Connecting to Elasticsearch (127.0.0.1:9200)................ OK (connected to 127.0.0.1:9200).
Forking Gremlin-Server...
Connecting to Gremlin-Server (127.0.0.1:8182)............ OK (connected to 127.0.0.1:8182).
Run gremlin.sh to connect.

The standard config shipped with Janus starts a server with one graph with his storage backed on Cassandra and his index backed on Elasticsearch. This is specified on the file conf/gremlin-server/gremlin-server.yaml.

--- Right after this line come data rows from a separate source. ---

Lemma sx_step s ev s' :
  (exists log items, sx_inv s log items) -> SmartExporterTasks.event_ok ev ->
  SmartExporterTasks.step s ev = Some s' -> exists log items, sx_inv s' log items.
Proof.
  intros (log & items & I) Hev E.
  assert (SmartExporterTasks.running s = true) as Hrun.
  { unfold SmartExporterTasks.step in E. by destruct (SmartExporterTasks.running s). }
  destruct ev as [o d o2|ch p|ch|ch ok|r|bytes| |];
    [..|destruct (sx_usb_next _ _ _ _ I Hrun E) as [items' ?]; by exists log, items'|].
  2: destruct (sx_mcu_payload _ _ _ _ _ _ I Hrun Hev E) as [log' ?]; by exists log', items.
  all: unfold SmartExporterTasks.step in E; rewrite Hrun in E; cbn [negb] in E.
  1: destruct (sx_start_channel _ _ _ _ _ _ _ I Hev E) as [log' ?]; by exists log', items.
  all: exists log, items.
  - eapply sx_mcu_step; [done| |exact E]. intros m m'. unfold SmartExporterTasks.mcu_closed.
    destruct (SmartExporterTasks.forwarding m); [|done]. by intros [= <-].
  - eapply sx_mcu_step; [done| |exact E]. intros m m'. unfold SmartExporterTasks.mcu_send.
    destruct (recv (SmartExporterTasks.cmd_tx m)) as [[p q]|] eqn:Er; [|done]. cbn [mbind option_bind].
    destruct ok; intros [= <-]; (split; [done|]); intros given Hd; unfold mcu_down in *;
      cbn [SmartExporterTasks.cmd_tx SmartExporterTasks.to_mcu].
    + by apply (writes_take one _ _ _ p q [p] q Hd Er).
    + by apply (writes_close one (SmartExporterTasks.cmd_tx m)).
  - unfold SmartExporterTasks.link_step in E. destruct (SmartExporterTasks.waiting s) eqn:Ew; [|done].
    destruct (usb_write r (SmartExporterTasks.usb s)) as [u'|] eqn:Eu; [|done]. injection E as <-.
    destruct I as [Hl Hm Hr Hc Hf Hi Hw]. destruct (link_write _ _ _ _ _ Hl Eu) as [Hl' Ho].
    split; cbn [SmartExporterTasks.usb SmartExporterTasks.mcus SmartExporterTasks.fetched
      SmartExporterTasks.waiting]; rewrite ?Ew in *; try done.
    intros ch m Em. destruct (Hm ch m Em) as (? & (lost & ? & Hlost) & ?). split; [done|]. split; [|done].
    exists lost. split; [done|]. intros ?%Ho. by apply Hlost.
  - unfold SmartExporterTasks.link_step in E. destruct (SmartExporterTasks.waiting s) eqn:Ew; [|done].
    injection E as <-. destruct I as [Hl Hm Hr Hc Hf Hi Hw].
    split; cbn [SmartExporterTasks.usb SmartExporterTasks.mcus SmartExporterTasks.fetched
      SmartExporterTasks.waiting]; rewrite ?Ew in *; try done. by apply link_read.
  - unfold SmartExporterTasks.link_step in E. destruct (SmartExporterTasks.waiting s) eqn:Ew; [|done].
    injection E as <-. destruct I as [Hl Hm Hr Hc Hf Hi Hw].
    split; cbn [SmartExporterTasks.fail SmartExporterTasks.usb SmartExporterTasks.mcus
      SmartExporterTasks.fetched SmartExporterTasks.waiting]; rewrite ?Ew in *; done.
Qed.

Lemma sx_run s : SmartExporterTasks.reachable s -> exists log items, sx_inv s log items.
Proof.
  intros (os & dev & channels & evs & s0 & Hids & Hnd & E0 & Hev & E).
  apply (run_invariant SmartExporterTasks.step (fun s => exists log items, sx_inv s log items)
    SmartExporterTasks.event_ok s0 evs s); [intros ? ? ?; apply sx_step| |done|done].
  exists [], []. unfold SmartExporterTasks.start in E0. destruct (AsyncSerial.opens _ _ _); [|done]. injection E0 as <-.
  split; cbn [SmartExporterTasks.usb SmartExporterTasks.mcus SmartExporterTasks.fetched
    SmartExporterTasks.waiting]; try done.
  - apply link_new.
  - split; [|done]. eapply Forall_impl; [exact Hids|]. done.
  - intros _. split; [done|]. apply new_open.
Qed.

To check that everything is in place we are going to load some data to our graph. To do so we are going to follow the standard example explained in the JanusGraph docs but using different settings file. So first start a gremlin shell:

$ ./bin/gremlin.sh

And then load the "graph of the gods" dataset:

gremlin> graph = JanusGraphFactory.open('conf/gremlin-server/janusgraph-cql-es-server.properties')
==>standardjanusgraph[cql:[127.0.0.1]]
gremlin> GraphOfTheGodsFactory.load(graph)
==>null
gremlin> graph.traversal().V()
13:48:23 WARN  org.janusgraph.graphdb.transaction.StandardJanusGraphTx  - Query requires iterating over all vertices [()]. For better performance, use indexes
==>v[4128]
==>v[4160]
==>v[4256]
==>v[8312]
==>v[12408]
==>v[4272]
==>v[8368]
==>v[4216]
==>v[8224]
==>v[8352]
==>v[4344]
==>v[16504

Now you have a working JanusGraph server storing data in Cassandra using CQL and indexing in Elasticsearch.

Spark

We are going to run a minimal Spark setup consisting in a master node and one worker running on the same machine. Before start running anything we need to extend the class path used by the Sparck driver and executor so they includes the JanusGraph artifacts. To do so we need to export SPARK_DIST_CLASSPATH to the Spark environment by editing the spark-env.sh file, so go inside the folder where you extracted the Spark tgz and run:

$ echo 'export SPARK_DIST_CLASSPATH="/path/to/your/janus/graph/installation/lib/*"' > conf/spark-env.sh

Now, there is a conflict with the version of guava shipped with Spark and the one needed by spark-gremlin artifact that provide us the SparkGraphComputer class we use here which actually do the work of distribute the traversal across the Spark cluster.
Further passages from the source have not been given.